Records contained in a dataset:
----------

(** * SARIF handler of govulncheck: finding aggregation and report emission

    A shallow embedding of [internal/sarif/handler.go].  Go strings and byte
    slices are Rocq [string]s (sequences of bytes), Go maps are [gmap]s, a
    run-time panic (index out of range, nil dereference) is [None].  The
    findings, frames and definitions a caller passes are values: their
    pointers are taken to be non-nil, and nothing in the handler writes
    through them. *)

From Stdlib Require Import String Ascii ZArith Lia Bool Decimal DecimalString.
From stdpp Require Import gmap strings list sorting.

Local Open Scope string_scope.
Local Open Scope list_scope.
Local Open Scope nat_scope.

#[local] Set Warnings "-clear-no-such-hyp".

(** ** Imported packages *)

(** Package [govulncheck]: the message types the handler consumes.  Only
    the fields that [handler.go] and the emitters read or set are kept. *)
Module govulncheck.

Module Position.
Record t := { Filename : string; Offset : Z; Line : Z; Column : Z }.
End Position.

----------

#### Action item
Filter the lines above, keeping and copying those that contain "Module".

#### Exercise solution
Module govulncheck.
Module Position.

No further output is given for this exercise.